Narrow Market Participation May Be Broadening Out

Insights | Narrow Market Participation May Be Broadening Out

Author: David I. Templeton, CFA, Principal and Portfolio Manager

A characteristic of the market advance this year is the fact a small number of stocks are contributing to the advance. Further, the stocks contributing the most to performance are mostly large capitalization companies. This has led to the large cap indexes, specifically those comprised of U.S. equities, leading market performance. As the below bar chart shows, out of the asset classes displayed on the chart, the top three performing indexes are U.S. focused ones, i.e., the Nasdaq Composite Index, the Russell 1000 Growth Index and the S&P 500 Index.
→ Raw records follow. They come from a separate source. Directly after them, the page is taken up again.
(* ===== verification/HostScenario.v ===== *)
(** * A recorded history of the host service

    A concrete host: one driver that logs what it is asked, remembers the
    operations that were not acknowledged, and one checkpoint file.  It gives
    the witnesses of the service's theorems. *)

From stdpp Require Import base gmap strings list relations.
From S2P Require Import Prelude Collections Sdk Identifiers OutputBuffer.
From S2P Require Import Lifecycle Fault OciState Contracts Capabilities HostArtifact StoreModel.
From S2P Require Import Disk.
From S2P Require Import RestoreContract Journal Events Claims Create Start Kill Freezer Update.
From S2P Require Import ProcessStore ProcessIoStore FileStore CheckpointStore RestoreStore.
From S2P Require Import AttestationStore Delete Observe Driver DriverRegistry.
From S2P Require Import StartupAudit Machine Refine Store Scenario Guarantees Replay.
From S2P Require Import OperationGates HostService HostContracts HostRefine HostGuarantees.
From S2P Require Import HostForget HostValues.
Local Open Scope string_scope.
Local Open Scope Z_scope.

(** ** The outside world *)

Record DemoOutside : Type := mkOutside {
  do_log : list string;
  do_forgotten : list string;
  do_content : string;
  do_at_end : bool
}.
Definition do_call (name : string) (o : DemoOutside) : DemoOutside :=
  mkOutside (do_log o ++ [name]) (do_forgotten o) (do_content o) (do_at_end o).
Definition demo_metadata (o : DemoOutside) : FileMetadata :=
  mkMetadata true false (byte_len (do_content o)) 1 2.

#[global] Instance DemoFiles : HostFiles := {|
  host_outside := DemoOutside;
  file_handle := ();
  symlink_metadata := λ _ o, (Ok (demo_metadata o), o);
  open_readonly_nofollow := λ _ o,
    (Ok (), mkOutside (do_log o) (do_forgotten o) (do_content o) false);
  handle_metadata := λ _ o, (Ok (demo_metadata o), o);
  handle_read := λ _ o,
    if do_at_end o then (Ok "", o)
    else (Ok (do_content o), mkOutside (do_log o) (do_forgotten o) (do_content o) true)
|}.

#[global] Instance DemoHost : HostEnv := {|
  env_files := DemoFiles;
  host_linux := ();
  host_platform := Linux;
  host_architecture := "x86_64";
  linux_validate_spec := λ _ _ _, Ok ();
  linux_validate_process := λ _ _ _, Ok ();
  linux_validate_resources := λ _ _ _, Ok ();
  attachments_schema_version := λ _, ATTACHMENT_SCHEMA_V1;
  attachments_extensions := λ _, [];
  descriptor_plan := λ _, Ok ();
  artifact_current := ret demo_artifact;
  filesystem_response_len := λ _, Some 64;
  name_has_control_or_space := λ _, false
|}.

(** ** The driver *)

Definition logged {A} (name : string) (a : A) : prog DemoOutside Error A :=
  λ o, (Ok a, do_call name o).
Definition demo_state (paused : bool) : DriverState := mkDriverState Running (Some 42) paused.
Definition demo_operations : list RuntimeOperation :=
  [OpCreate; OpState; OpStart; OpKill; OpDelete; OpPause; OpProcesses; OpCheckpoint; OpRestore].

Definition DemoDriver : RuntimeDriver DemoOutside () := {|
  drv_capability := mkDriverCapability NativeLinux Available Supported [SharedHostKernel] None ∅;
  drv_linux_support := Ok ();
  drv_operations := demo_operations;
  drv_hooks := [];
  drv_attachment_capabilities := base_v1;
  drv_validate_create_bundle := λ _, Ok ();
  drv_acknowledge_operation := λ o s,
    (Ok (), mkOutside (do_log s) (do_forgotten s ++ [o]) (do_content s) (do_at_end s));
  drv_recover := λ r, logged "recover" (recovery_observed (demo_state (record_is_paused r)));
  drv_prepare_create_bundle := λ r, logged "prepare-create" (dcr_bundle r);
  drv_create := λ _, logged "create" (mkDriverState Created (Some 42) false);
  drv_state := λ _, logged "state" (demo_state false);
  drv_start := λ _, logged "start" (demo_state false);
  drv_kill := λ _, logged "kill" driver_state_stopped;
  drv_delete := λ _, logged "delete" ();
  drv_wait := λ _, unsupported_operation "wait";
  drv_exec := λ _, unsupported_operation "exec";
  drv_signal_process := λ _, unsupported_operation "signal-process";
  drv_wait_process := λ _, unsupported_operation "wait-process";
  drv_pause := λ _, logged "pause" (demo_state true);
  drv_resume := λ _, unsupported_operation "resume";
  drv_processes := λ t, logged "processes"
    [mkProcessRecord (mkProcessTarget t INIT_PROCESS_ID) (Some 42) false];
  drv_update := λ _, unsupported_operation "update";
  drv_stats := λ _, unsupported_operation "stats";
  drv_read_output := λ _, unsupported_operation "read-output";
  drv_write_stdin := λ _, unsupported_operation "write-stdin";
  drv_close_stdin := λ _, unsupported_operation "close-stdin";
  drv_resize := λ _, unsupported_operation "resize";
  drv_file := λ _, unsupported_operation "file";
  drv_filesystem := λ _, unsupported_operation "filesystem";
  drv_checkpoint := λ _, logged "checkpoint"
    (mkDriverCheckpointResult demo_compatibility (digest_of "artifact") 8);
  drv_validate_restore_artifact := λ _, logged "validate-restore" ();
  drv_prepare_restore_bundle := λ r, logged "prepare-restore" (drest_bundle r);
  drv_restore := λ _, logged "restore" (mkDriverState Running (Some 77) true);
  drv_attest := λ _, unsupported_operation "attest"
|}.

Definition demo_outside : DemoOutside := mkOutside [] [] "artifact" false.
Definition fresh_host : HostWorld := mkHostWorld fresh_world demo_outside.

(** ** A history *)

Definition pause_of (o id : string) : ContainerOperationRequest :=
  mkContainerOperationRequest (context o) (target_current id).
Definition demo_history : list HostEvent :=
  [EvOpen [DemoDriver]; EvCall (HostCreate (create_of "op-create" "web"));
   EvCall (HostStart (start_of "op-start" "web")); EvCall (HostPause (pause_of "op-pause" "web"));
   EvCall (HostCheckpoint (checkpoint_of "op-ckpt" None)); EvOpen [DemoDriver];
   EvCall (HostStart (start_of "op-start" "web"))].
Definition demo_run (n : nat) : HostRuntimeService * HostWorld :=
  run_host (take n demo_history) (service_new, fresh_host).

(** The driver acts once for each operation; the retried start reaches only the
    acknowledgement, and the checkpoint is recorded with its verified artifact. *)
Example demo_history_recorded :
  let '(s, hw) := demo_run 7 in
  do_log (hw_outside hw) =
    ["prepare-create"; "create"; "start"; "pause"; "checkpoint"; "recover"] ∧
  do_forgotten (hw_outside hw) =
    ["op-create"; "op-start"; "op-pause"; "op-ckpt"; "op-start"] ∧
  summary "web" (host_disk hw) = Some (Running, Some 42, 1) ∧
  is_ok (run_host_call s (HostProcesses (mkProcessesRequest (target_current "web"))) hw).1 = true.
Proof. vm_compute. split_and!; reflexivity. Qed.

(** ** Witnesses *)

Lemma demo_history_typed : Forall event_well_typed demo_history.
Proof. repeat constructor. Qed.

Lemma host_histories_refine_witness :
  store_inv (host_disk (demo_run 7).2) ∧ audit_event_entries (host_disk (demo_run 7).2) = Ok ().
Proof.
  destruct (host_histories_refine (take 7 demo_history) service_new fresh_host) as
    (_ & Hinv & generations & _ & _ & _ & Hev).
  - repeat constructor.
  - reflexivity.
  - exact (conj Hinv Hev).
Defined.

Lemma fresh_host_inv : store_inv (host_disk fresh_host).
Proof. apply fresh_inv. Qed.

(** The start of the demo, answered and still journaled after the restart. *)
Definition demo_start : HostCall := HostStart (start_of "op-start" "web").
Definition demo_start_reply : option HostReply :=
  match (run_host_call (demo_run 2).1 demo_start (demo_run 2).2).1 with Ok r => Some r | Err _ => None end.
Lemma host_event_call st c :
  host_event st (EvCall c) = (st.1, (run_host_call st.1 c st.2).2).
Proof. by destruct st. Qed.
Lemma demo_run_later :
  demo_run 7 = run_host (drop 3 demo_history) (host_event (demo_run 2) (EvCall demo_start)).
Proof.
  unfold demo_run, run_host.
  replace (take 7 demo_history) with (take 2 demo_history ++ EvCall demo_start :: drop 3 demo_history)%list
    by reflexivity.
  by rewrite foldl_app.
Qed.

(** A start retried after the restart. *)
Definition is_settled (o : string) (d : Disk) : bool :=
  match so_outcome <$> d_operations d !! o with Some Prepared | None => false | Some _ => true end.
Lemma is_settled_ok o d : is_settled o d = true → settled o d.
Proof.
  unfold is_settled, settled. destruct (d_operations d !! o) as [op|]; [|done]. simpl. intros H.
  exists op. split; [done|]. intros Hp. by rewrite Hp in H.
Qed.
Lemma settled_operation_undispatched_witness :
  only_acknowledged (demo_run 6).1 "op-start" (run_host_call (demo_run 6).1 demo_start) (demo_run 6).2.
Proof.
  apply settled_operation_undispatched; [reflexivity|]. apply is_settled_ok. vm_compute. reflexivity.
Defined.

(** The driver of the demo forgets what is acknowledged and nothing else. *)
Definition demo_forgotten (o : string) (out : @host_outside (@env_files DemoHost)) : Prop :=
  o ∈ do_forgotten out.
Lemma demo_remembers : remembers demo_forgotten DemoDriver.
Proof.
  split; try (intros r out x H; exact H).
  intros i out x H. unfold demo_forgotten in *. simpl in H.
  apply elem_of_app in H as [H|H%list_elem_of_singleton]; [by left|by right].
Qed.
Lemma demo_host_remembers : host_remembers demo_forgotten.
Proof.
  split; try (intros out x H; exact H); try (intros p out x H; exact H).
  intros f out x. unfold demo_forgotten. simpl. by destruct (do_at_end out).
Qed.

Lemma demo_history_remembers : Forall (event_remembers demo_forgotten) (take 7 demo_history).
Proof.
  assert (event_remembers demo_forgotten (EvOpen [DemoDriver])) as Ho
    by (apply Forall_singleton; exact demo_remembers).
  unfold demo_history. simpl take. repeat (apply Forall_cons; split; [first [exact Ho|exact I]|]).
  apply Forall_nil_2.
Qed.

Lemma forgotten_operations_settled_witness :
  demo_forgotten "op-ckpt" (hw_outside (demo_run 7).2) ∧ settled "op-ckpt" (host_disk (demo_run 7).2).
Proof.
  assert (demo_forgotten "op-ckpt" (hw_outside (demo_run 7).2)) as Hf.
  { unfold demo_forgotten.
    assert (bool_decide ("op-ckpt" ∈ do_forgotten (hw_outside (demo_run 7).2)) = true) as H
      by (vm_compute; reflexivity). exact (proj1 (bool_decide_eq_true _) H). }
  split; [exact Hf|].
  apply (forgotten_operations_settled demo_forgotten demo_host_remembers (take 7 demo_history)
    service_new fresh_host).
  - repeat constructor.
  - exact demo_history_remembers.
  - intros g H. discriminate H.
  - split; [exact fresh_host_inv|]. intros x Hx. by apply not_elem_of_nil in Hx.
  - exact Hf.
Defined.

Lemma host_processes_inventory_witness :
  ∃ l hw', host_processes (demo_run 4).1 (mkProcessesRequest (target_current "web")) (demo_run 4).2
    = (Ok l, hw') ∧ increasing ((λ p, pt_process_id (pr_target p)) <$> l).
Proof.
  destruct (host_processes (demo_run 4).1 (mkProcessesRequest (target_current "web")) (demo_run 4).2)
    as [[l|e] hw'] eqn:E.
  - destruct (host_processes_inventory _ _ _ _ _ E) as (record & _ & _ & Hinc & _).
    exists l, hw'. exact (conj eq_refl Hinc).
  - exfalso. assert (is_ok (host_processes (demo_run 4).1 (mkProcessesRequest (target_current "web"))
      (demo_run 4).2).1 = true) as H by (vm_compute; reflexivity). by rewrite E in H.
Defined.

(** A process that wrote five bytes and closed a stream, read after two. *)
Definition demo_output : list BufferOp :=
  [OpAppend Stdout [104; 101; 108; 108; 111]; OpFinish Stdout None].
Definition demo_chunks : list OutputChunk :=
  [mkOutputChunk 5 Stdout [108; 108; 111] false; mkOutputChunk 6 Stdout [] true].
Lemma guest_output_accepted_witness : validate_output_chunks demo_chunks 2 64 = Ok ().
Proof.
  apply (guest_output_accepted buffer_error 2 demo_output 2 64 demo_chunks); [lia|lia|].
  vm_compute. reflexivity.
Defined.

(** The artifact of the demo. *)
Lemma verified_artifact_content_witness :
  ∃ file content o3 o4, reads_to_end file o3 content o4 ∧
    digest_of "artifact" = "sha256:" +:+ sha256_hex (ContractEnv := DemoContracts) content.
Proof.
  destruct (verified_artifact_content (CE := DemoContracts) (HF := DemoFiles) "/var/ckpt/web.img" (digest_of "artifact") 8
    "checkpoint" demo_outside
    (verify_checkpoint_artifact (CE := DemoContracts) (HF := DemoFiles) "/var/ckpt/web.img" (digest_of "artifact") 8
       "checkpoint" demo_outside).2)
    as (o1 & o2 & o3 & o4 & m1 & file & m2 & content & _ & _ & _ & _ & _ & _ & Hr & _ & _ & Hd).
  - vm_compute. reflexivity.
  - exists file, content, o3, o4. exact (conj Hr Hd).
Defined.

(** The registry of the demo publishes a catalog that agrees with it. *)
Definition demo_registrations : list DriverRegistration :=
  [mkRegistration DemoDriver (drv_capability DemoDriver)].
Lemma registry_catalog_agrees_witness :
  ∃ g x, registry_new demo_registrations = Ok g ∧
    registry_extensions (CE := DemoContracts) g demo_artifact = Ok x.
Proof.
  destruct (registry_new demo_registrations) as [g|e] eqn:Hg.
  - destruct (registry_catalog_agrees (CE := DemoContracts) demo_registrations g demo_artifact)
      as (x & Hx & _).
    + exact Hg.
    + vm_compute. reflexivity.
    + intros e He. assert (ac_extensions (rd_attachments e) = []) as ->; [|constructor].
      revert e He. rewrite <- Forall_forall.
      assert (∀ r, r = registry_new demo_registrations →
        match r with Ok g => Forall (λ e, ac_extensions (rd_attachments e) = []) (reg_entries g)
                | Err _ => True end) as H by (intros r ->; vm_compute; repeat constructor).
      exact (H _ (eq_sym Hg)).
    + exists g, x. exact (conj eq_refl Hx).
  - exfalso. assert (is_ok (registry_new demo_registrations) = true) as H
      by (vm_compute; reflexivity). by rewrite Hg in H.
Defined.

(** Two callers of one operation, one past the gate. *)
Definition two_callers : Gates :=
  mkGates {["op-start" := 0%nat]}
    (<[2%nat := Waiting "op-start" 0]> {[1%nat := Holding "op-start" 0]}) 1.
Lemma gate_callers_reachable : rtc gate_step no_gates two_callers.
Proof.
  set (g1 := mkGates ∅ {[1%nat := Entering "op-start"]} 0).
  set (g2 := mkGates {["op-start" := 0%nat]} {[1%nat := Waiting "op-start" 0]} 1).
  set (g3 := mkGates {["op-start" := 0%nat]} {[1%nat := Holding "op-start" 0]} 1).
  set (g4 := mkGates {["op-start" := 0%nat]}
               (<[2%nat := Entering "op-start"]> {[1%nat := Holding "op-start" 0]}) 1).
  eapply (rtc_l _ _ g1); [exact (step_enter no_gates 1 "op-start" eq_refl eq_refl)|].
  eapply (rtc_l _ _ g2); [exact (step_find g1 1 "op-start" 0 _ 1 eq_refl eq_refl)|].
  eapply (rtc_l _ _ g3); [exact (step_lock g2 1 "op-start" 0 eq_refl eq_refl)|].
  eapply (rtc_l _ _ g4); [exact (step_enter g3 2 "op-start" eq_refl eq_refl)|].
  eapply (rtc_l _ _ two_callers); [exact (step_find g4 2 "op-start" 0 _ 1 eq_refl eq_refl)|].
  constructor.
Qed.
Lemma operation_gates_exclusive_witness :
  rtc gate_step no_gates two_callers ∧
  ∀ t gate, gt_callers two_callers !! t = Some (Holding "op-start" gate) → t = 1%nat.
Proof.
  split; [exact gate_callers_reachable|]. intros t gate Ht.
  destruct (operation_gates_exclusive two_callers gate_callers_reachable) as [H _].
  exact (H t 1%nat "op-start" gate 0%nat Ht eq_refl).
Defined.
Asset class returns, one year and year to date as of June 23, 2023

In terms of narrow market breadth, the below chart shows the average return of seven large capitalization stocks, Meta Platforms (META), Amazon (AMZN), Apple (AAPL), Microsoft (MSFT), NVIDIA (NVDA), and Alphabet (GOOGL), compared to several other indexes. The average return of these seven stocks is positive 87.7% this year through June 23, 2023. The capitalization weighted S&P 500 Index is up 14.2% and does include the seven stocks just noted.

Narrow market leadership for stocks

Last year these same seven stocks underperformed the broader S&P 500 Index with an average return of -46.1% versus the S&P 500 Index decline of -18.1%. In fact, on the below chart, the return rank of each respective index is the exact reverse of the return rank this year.

2022 return of seven large cap stocks versus S&P 500 Index

With returns concentrated in a limited number of mega cap stocks, these stocks are garnering a larger percentage weight in the S&P 500 Index. These seven stocks, and the other three that comprise the Top 10 in the index, now represent about 32% of the index weighting. This is significantly higher than the Top 10 weighting at the height of the technology bubble in 2000.

Top 10 stocks in S&P 500 Index going back to 1981.

For the large cap equity market to continue its advance in the second half of the year, it would be healthy to so a broader number of stocks participate in the rally. In looking at the below chart, it does appear a larger number of stocks are attempting to participate in the rally with the percentage of stocks achieving a positive year over year return increasing and now equal to 57.2%.

percent of S&P 500 companies with positive year over year price change

And lastly, in the month of June through Friday's close, although a short time period, the equal weighted S&P 500 Index has been outperforming the cap weighted S&P 500 Index. The outperformance was lost with Friday's return; however, investors seem to be attracted to stocks other than the handful of mega cap stocks that have garnered outsized attention so far this year. A broader group of stocks participating in the advance would be a favorable outcome for market performance in the balance of the year.

Equal weighted S&P 500 Index versus cap weighted S&P 500 Index

HORAN Capital Advisors, LLC is an SEC registered investment advisor. The information herein has been obtained from sources believed to be reliable but we cannot assure its accuracy or completeness. Neither the information nor any opinion expressed constitutes a solicitation for the purchase or sale of any security. Any reference to past performance is not to be implied or construed as a guarantee of future results. Market conditions can vary widely over time and there is always the potential of losing money when investing in securities. HCA and its affiliates do not provide tax, legal or accounting advice. This material has been prepared for informational purposes only and is not intended to provide and should not be relied on for tax, legal or accounting advice. You should consult your own tax, legal and accounting advisors before engaging in any transaction.